Evidence-based reform is a movement that is intended to use high-quality evidence from rigorous experiments to guide educational policies and practices. Proponents of evidence-based reform hold that true progress will take place in education only when educators and policymakers have a broad set of programs and practices with a strong evidence of effectiveness available and when government policies support the use of well-evaluated programs as well as the development and evaluation of new, untested programs.
Evidence-based educational reform was founded based on the experience of evidence-based medicine, which utterly changed the practice of medicine and the role of research and development within a generation. No one would maintain that evidence-based medicine has prevailed in every aspect of medical practice or that problems do not exist, but the comparison with education is night and day. The pace of progress in medicine is astonishing. There are fads and fashions in medicine as well, and mistakes are made, but the overall picture is one of rapid, irreversible progress on a broad front. There are key differences between medicine and education, and in both fields there are aspects of policy and practice that will always have to be left up to practitioners’ judgment, but there are also critical areas of education that do lend themselves to evidence-based reform.
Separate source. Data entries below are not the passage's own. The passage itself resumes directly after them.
Lemma lastSend_apply_callbacks (bot : string) (cs : list callback) : forall st,
  lastSend (apply_callbacks bot st cs) = if existsb is_complete cs then None else lastSend st.
Proof.
  induction cs as [|c cs IH]; intros st; [reflexivity|].
  unfold apply_callbacks in *. cbn [fold_left existsb]. rewrite IH.
  destruct c; cbn; destruct (existsb is_complete cs); reflexivity.
Qed.

(** C9: the retry snapshot [lastSendRef] is cleared by [onComplete] and kept
    by [onError], so after a session it is empty exactly when [onComplete]
    fired; retry with no snapshot changes nothing; retry with a snapshot
    restores its messages and input; a send that passes its guard
    overwrites the single snapshot with the current messages and input. *)
Theorem retry_snapshot_lifecycle :
  (forall bot st, lastSend (apply_callback bot st OnComplete) = None) /\
  (forall bot st message, lastSend (apply_callback bot st (OnError message)) = lastSend st) /\
  (forall bot st cs, lastSend (apply_callbacks bot st cs) =
                     if existsb is_complete cs then None else lastSend st) /\
  (forall st, lastSend st = None -> handleRetry st = st) /\
  (forall st ms inp, lastSend st = Some (ms, inp) ->
     messages (handleRetry st) = ms /\ input (handleRetry st) = inp /\
     error (handleRetry st) = None /\ lastSend (handleRetry st) = lastSend st) /\
  (forall now st, String.eqb (trim (input st)) "" = false -> isLoading st = false ->
     lastSend (handleSendMessage now st) = Some (messages st, trim (input st))).
Proof.
  split; [intros; reflexivity|].
  split; [intros; reflexivity|].
  split; [intros bot st cs; apply lastSend_apply_callbacks|].
  split; [intros st H; unfold handleRetry; rewrite H; reflexivity|].
  split; [intros st ms inp H; unfold handleRetry; rewrite H; repeat split|].
  intros now st H1 H2. unfold handleSendMessage. rewrite H1, H2. reflexivity.
Qed.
The idea of evidence-based reform is simple to grasp and almost impossible with which to argue. Use what works. How could anyone disagree with that? Yet the difficulties inherent in agreeing on what works are daunting, and there are powerful pressures to keep the system as it is. Still, other fields, such as medicine, agriculture, and technology, have instituted evidence-based practices, and they had to overcome similar pressures. There is no fundamental reason that education cannot do the same.